Time was also being used as a public health control without being properly applied. Under state code, when a facility opts to track time rather than temperature for certain foods, that system requires precise documentation and strict limits. Inspectors found it was not being followed correctly.

Sewage or wastewater was being disposed of improperly, and ventilation and lighting were cited as inadequate.

What These Violations Mean

The illness-reporting and health policy violations are the ones that most directly put customers at risk. Norovirus, which causes the majority of foodborne illness outbreaks in restaurant settings, spreads most efficiently when a sick employee handles food without anyone knowing or intervening. A written health policy is the mechanism that creates that intervention. American Social had neither the policy nor the reporting practice in place.

Improper handwashing technique compounds that risk. An employee who attempts to wash their hands but does so incorrectly, too briefly, without soap, or without reaching all surfaces, can transfer pathogens to every food item they subsequently touch. The attempt provides no protection if the technique fails.

The toxic chemical violation introduces a separate and acute risk. Chemicals stored near food, or chemicals without proper labels, can contaminate food directly. Mislabeled containers create the additional hazard that staff may not recognize what they are handling or how to respond if a spill occurs.

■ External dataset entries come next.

(* ===== verification/Checks.v ===== *)
(** * Checks: check results and check actions

    Models framework/module/check.go (CheckResult) and
    framework/config/module/check_action.go (FailAction, its parser and
    FailAction.Apply), with the reject-directive parser they share.  Headers are
    values of the third-party package go-message/textproto: the class
    [Textproto] lists the operations the source calls. *)
From S2P Require Import Prelude GoStr ExtErrors.
From Stdlib Require Import Ascii ZifyBool.

Local Open Scope Z_scope.

Class Textproto := {
  header : Type;
  hdr_empty : header;                              (* textproto.Header{} *)
  hdr_Len : header -> Z;                           (* Len() *)
  hdr_Raws : header -> list (string * error);      (* Fields() and Raw() of each field *)
  hdr_ByKey : header -> string -> list string;     (* FieldsByKey(k) and Value() of each *)
  hdr_Add : header -> string -> string -> header;  (* Add(k, v) *)
  hdr_Set : header -> string -> string -> header;  (* Set(k, v) *)
  hdr_AddRaw : header -> string -> header          (* AddRaw(formatted) *)
}.
(** Get(k) of textproto *)
Definition hdr_Get `{Textproto} (h : header) (k : string) : string := default "" (head (hdr_ByKey h k)).

(** The dynamic types of authres.Result (go-msgauth) the source looks into. *)
Inductive authres :=
| ARDKIM (value reason domain identifier : string)
| ARSPF (value reason from helo : string)
| ARDMARC (value reason from : string)
| AROther (s : string).
Global Instance authres_eq_dec : EqDecision authres.
Proof. solve_decision. Defined.

Section CheckResult.
Context `{Textproto}.

Record CheckResult := mkCheckResult {
  cr_Reason : error;
  cr_Reject : bool;
  cr_Quarantine : bool;
  cr_AuthResult : list authres;
  cr_Header : header
}.

(** module.CheckResult{} *)
Definition CheckResult_zero : CheckResult := mkCheckResult None false false [] hdr_empty.
End CheckResult.

(** The *exterrors.SMTPError a reject directive describes. *)
Record reject_err := RejectErr {
  re_code : Z;
  re_ench : EnhancedCode;
  re_msg : string
}.
Global Instance reject_err_eq_dec : EqDecision reject_err.
Proof. solve_decision. Defined.

Definition reject_error (r : reject_err) : gerror :=
  ESMTP (re_code r) (re_ench r) (re_msg r) "" "" "" "reject directive used" None ∅.

(** *** Parsing *)

Definition errEnchParts : gerror := ENew "wrong amount of enhanced code parts".

Definition atoi_err (s : string) (e : NumErr) : gerror := ENum "Atoi" s e.
Definition atoi (s : string) : Result gerror Z :=
  match Atoi s with Ok n => Ok n | Err e => Err (atoi_err s e) end.

(** parseEnhancedCode (the same text in check_action.go and msgpipeline/config.go). *)
Definition parseEnhancedCode (s : string) : Result gerror EnhancedCode :=
  match SplitByte s "."%char with
  | [p0; p1; p2] =>
    n0 ← atoi p0; n1 ← atoi p1; n2 ← atoi p2; Ok (Ench n0 n1 n2)
  | _ => Err errEnchParts
  end.

Definition default_reject_msg : string := "Message rejected due to a local policy".

Definition errEmptyMsg : gerror := EErrorf "message can't be empty" None.
Definition errEnchFirst : gerror :=
  EErrorf "enhanced code should use either 4 or 5 as a first number" None.
Definition errCodeInt (e : gerror) : gerror :=
  EErrorf ("invalid error code integer: " +:+ Error e) None.
Definition errCodeFirst : gerror :=
  EErrorf "error code should start with either 4 or 5" None.
Definition errArgCount : gerror := EErrorf "invalid count of arguments" None.

(** [case 3] of the switch: the message. *)
Definition reject_msg (m : string) : Result gerror string :=
  if decide (m = "") then Err errEmptyMsg else Ok m.

(** [case 2]: the enhanced code. *)
Definition reject_ench (s : string) : Result gerror EnhancedCode :=
  ench ← parseEnhancedCode s;
  if negb (ec0 ench =? 4) && negb (ec0 ench =? 5) then Err errEnchFirst else Ok ench.

(** [case 1]: the basic code. *)
Definition reject_code (s : string) : Result gerror Z :=
  match atoi s with
  | Err e => Err (errCodeInt e)
  | Ok code =>
    if negb (Z.quot code 100 =? 4) && negb (Z.quot code 100 =? 5)
    then Err errCodeFirst else Ok code
  end.

(** The first number of an enhanced code that was not set. *)
Definition set_first (ench : EnhancedCode) (code : Z) : EnhancedCode :=
  if ec0 ench =? 0 then Ench (Z.quot code 100) (ec1 ench) (ec2 ench) else ench.

(** modconfig.ParseRejectDirective: the cases fall through from the last
    argument to the first. *)
Definition ParseRejectDirective (args : list string) : Result gerror reject_err :=
  match args with
  | [a0; a1; a2] =>
    msg ← reject_msg a2; ench ← reject_ench a1; code ← reject_code a0;
    Ok (RejectErr code (set_first ench code) msg)
  | [a0; a1] =>
    ench ← reject_ench a1; code ← reject_code a0;
    Ok (RejectErr code (set_first ench code) default_reject_msg)
  | [a0] =>
    code ← reject_code a0;
    Ok (RejectErr code (set_first (Ench 0 7 0) code) default_reject_msg)
  | [] => Ok (RejectErr 554 (Ench 5 7 0) default_reject_msg)
  | _ => Err errArgCount
  end.

(** *** FailAction *)

Record FailAction := mkFailAction {
  fa_Quarantine : bool;
  fa_Reject : bool;
  fa_ReasonOverride : option reject_err
}.
Global Instance FailAction_eq_dec : EqDecision FailAction.
Proof. solve_decision. Defined.

Definition errNoArgs : gerror := ENew "expected at least 1 argument".
Definition errInvalidAction : gerror := ENew "invalid action".

Definition ParseActionDirective (args : list string) : Result gerror FailAction :=
  match args with
  | [] => Err errNoArgs
  | a :: rest =>
    override ←
      (if bool_decide (a = "reject") || bool_decide (a = "quarantine") then
         match rest with
         | [] => Ok None
         | _ => r ← ParseRejectDirective rest; Ok (Some r)
         end
       else if decide (a = "ignore") then Ok None
       else Err errInvalidAction);
    Ok (mkFailAction (bool_decide (a = "quarantine")) (bool_decide (a = "reject")) override)
  end.

Section Apply.
Context `{Textproto}.

(** FailAction.Apply *)
Definition FailAction_Apply (cfa : FailAction) (r : CheckResult) : CheckResult :=
  match cr_Reason r with
  | None => r
  | Some _ =>
    let reason :=
      match fa_ReasonOverride cfa with
      | Some o => Some (smtp_error (re_code o) (re_ench o) (re_msg o) (cr_Reason r))
      | None => cr_Reason r
      end in
    mkCheckResult reason (fa_Reject cfa || cr_Reject r) (fa_Quarantine cfa || cr_Quarantine r)
      (cr_AuthResult r) (cr_Header r)
  end.
End Apply.

(** ** Lemmas *)

Definition code_ok (code : Z) : Prop := 400 <= code <= 599.
Definition ench_ok (e : EnhancedCode) : Prop := ec0 e = 4 \/ ec0 e = 5.

Lemma reject_code_ok s code : reject_code s = Ok code -> code_ok code.
Proof.
  unfold reject_code, code_ok. intros E. branches E.
  assert (Z.quot code 100 = 4 \/ Z.quot code 100 = 5) by lia. Z.quot_rem_to_equations. lia.
Qed.

Lemma reject_ench_ok s e : reject_ench s = Ok e -> ench_ok e.
Proof. unfold reject_ench, ench_ok. intros E. branches E. lia. Qed.

Lemma reject_msg_ok s m : reject_msg s = Ok m -> m <> "".
Proof. unfold reject_msg. intros E. branches E. done. Qed.

Lemma set_first_ok e code : ench_ok e -> set_first e code = e.
Proof. unfold ench_ok, set_first. intros. case_match; [lia|done]. Qed.

Lemma ParseRejectDirective_cases args r :
  ParseRejectDirective args = Ok r ->
  code_ok (re_code r) /\ ench_ok (re_ench r) /\ re_msg r <> ""
  /\ ((length args <= 1)%nat -> ec0 (re_ench r) = Z.quot (re_code r) 100 /\ ec1 (re_ench r) = 7).
Proof.
  intros E. destruct args as [|a0 [|a1 [|a2 [|]]]]; simpl in E; branches E;
    repeat match goal with
           | H : reject_code _ = Ok _ |- _ => apply reject_code_ok in H
           | H : reject_ench _ = Ok _ |- _ => apply reject_ench_ok in H
           | H : reject_msg _ = Ok _ |- _ => apply reject_msg_ok in H
           end; try rewrite set_first_ok by done; split_and!; try done; try (simpl; lia).
  - by right.
  - unfold code_ok, ench_ok, set_first in *. simpl. Z.quot_rem_to_equations. lia.
Qed.

(** Every error a check action's reject directive can produce is a
    well-formed SMTP rejection: the code is 4xx or 5xx, the enhanced code starts
    with 4 or 5, the message is not empty, and when no enhanced code is given its
    first number is the first digit of the code. *)
Theorem ParseRejectDirective_wellformed args r (Hr : ParseRejectDirective args = Ok r) :
  400 <= re_code r <= 599 /\ (ec0 (re_ench r) = 4 \/ ec0 (re_ench r) = 5) /\ re_msg r <> ""
  /\ ((length args <= 1)%nat -> ec0 (re_ench r) = Z.quot (re_code r) 100).
Proof.
  destruct (ParseRejectDirective_cases _ _ Hr) as (C & E & M & F).
  refine (conj C (conj E (conj M _))). intros L. exact (proj1 (F L)).
Qed.

Lemma ParseRejectDirective_wellformed_witness :
  ParseRejectDirective ["450"; "4.7.1"] = Ok (RejectErr 450 (Ench 4 7 1) default_reject_msg)
  /\ 400 <= 450 <= 599.
Proof.
  split; [reflexivity|].
  exact (proj1 (ParseRejectDirective_wellformed ["450"; "4.7.1"] _ eq_refl)).
Defined.

(** A reject directive with an explicit enhanced code does not have to agree
    with the code. *)
Example reject_mismatch :
  ParseRejectDirective ["450"; "5.1.1"] = Ok (RejectErr 450 (Ench 5 1 1) default_reject_msg).
Proof. reflexivity. Qed.

Section ApplyFacts.
Context `{Textproto}.

(** FailAction.Apply acts only on a result that has a reason; then the
    reject and quarantine flags are the or of the action's and the check's, the
    authentication results and header fields are kept, and an override becomes
    the outermost error while the original reason stays in its chain. *)
Theorem Apply_spec a r :
  let r' := FailAction_Apply a r in
  (cr_Reason r = None -> r' = r) /\
  (forall e, cr_Reason r = Some e ->
    cr_Reject r' = fa_Reject a || cr_Reject r
    /\ cr_Quarantine r' = fa_Quarantine a || cr_Quarantine r
    /\ cr_AuthResult r' = cr_AuthResult r /\ cr_Header r' = cr_Header r
    /\ exists e', cr_Reason r' = Some e' /\ e ∈ chain e'
       /\ match fa_ReasonOverride a with
          | None => e' = e
          | Some o => Fields (Some e') !! "smtp_code" = Some (FInt (re_code o))
                      /\ IsTemporary (Some e') = SMTPError_Temporary (re_code o)
          end).
Proof.
  unfold FailAction_Apply. split; [by intros ->|]. intros e ->. simpl.
  split_and!; try done. destruct (fa_ReasonOverride a) as [o|]; simpl.
  - eexists. split_and!; [done| |..].
    + simpl. right. destruct e; simpl; left.
    + pose proof (Fields_loop_nonnil (smtp_error (re_code o) (re_ench o) (re_msg o) (Some e)) ∅
                   "smtp_code") as Hf.
      rewrite lookup_empty, chain_unwrap in Hf. simpl in Hf.
      unfold own_value in Hf. simpl in Hf. unfold SMTPError_Fields in Hf. simpl in Hf.
      simplify_map_eq. destruct (Fields_loop e _ !! "smtp_code") as [[]|] eqn:Ef;
        simplify_map_eq; done.
    + done.
  - eexists. split_and!; [done| |done]. destruct e; simpl; left.
Qed.
End ApplyFacts.

(** Headers as lists of raw fields: used by the witnesses. *)
Definition list_textproto : Textproto := {|
  header := list string; hdr_empty := []; hdr_Len := fun h => Z.of_nat (length h);
  hdr_Raws := fun h => map (fun f => (f, None)) h;
  hdr_ByKey := fun _ _ => [];
  hdr_Add := fun h k v => (k +:+ ": " +:+ v) :: h;
  hdr_Set := fun h k v => (k +:+ ": " +:+ v) :: h;
  hdr_AddRaw := fun h f => f :: h |}.
(** Headers as lists of keys and values. *)
Definition pair_textproto : Textproto := {|
  header := list (string * string); hdr_empty := []; hdr_Len := fun h => Z.of_nat (length h);
  hdr_Raws := map (fun f => (f.1 +:+ ": " +:+ f.2, None));
  hdr_ByKey := fun h k => map snd (filter (fun f => f.1 = k) h);
  hdr_Add := fun h k v => (k, v) :: h;
  hdr_Set := fun h k v => (k, v) :: filter (fun f => f.1 <> k) h;
  hdr_AddRaw := fun h f => ("", f) :: h |}.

The missing consumer advisory for raw or undercooked foods matters specifically for customers who are pregnant, elderly, immunocompromised, or otherwise at elevated risk. Without a menu notice, those customers cannot make an informed choice about dishes that carry inherent pathogen risk, including undercooked burgers, raw shellfish, or eggs prepared to order.

The Longer Record

The May 2026 inspection was not an anomaly. State records show American Social Bar & Kitchen has been inspected 19 times and has accumulated 188 total violations across that history. The facility has never been emergency-closed.

The pattern in recent inspections is consistent. In October 2025, inspectors cited seven high-severity and one intermediate violation. In April 2025, six high-severity and two intermediate violations. In October 2024, the facility was inspected three times across three days, including one visit that produced 11 high-severity and four intermediate violations.

The April 2024 inspection produced six high-severity violations. The October 2023 inspection cycle followed the same shape: a routine visit with one high-severity citation, followed the next day by six high-severity and one intermediate citation.

That two-day pattern in October 2023 and again in October 2024 suggests the facility was flagged for a follow-up after an initial inspection found problems, and the follow-up found more. The October 1, 2024 visit, which produced 11 high-severity violations, was that kind of return visit.

Still Open

The cumulative picture across 19 inspections is one of recurring high-severity violations in the same general categories: management control, employee health practices, and food handling procedures. The numbers have not trended downward.

After the May 26, 2026 inspection, with seven high-severity violations on the books including employees not reporting illness and no health policy in place to require it, American Social Bar & Kitchen remained open for business.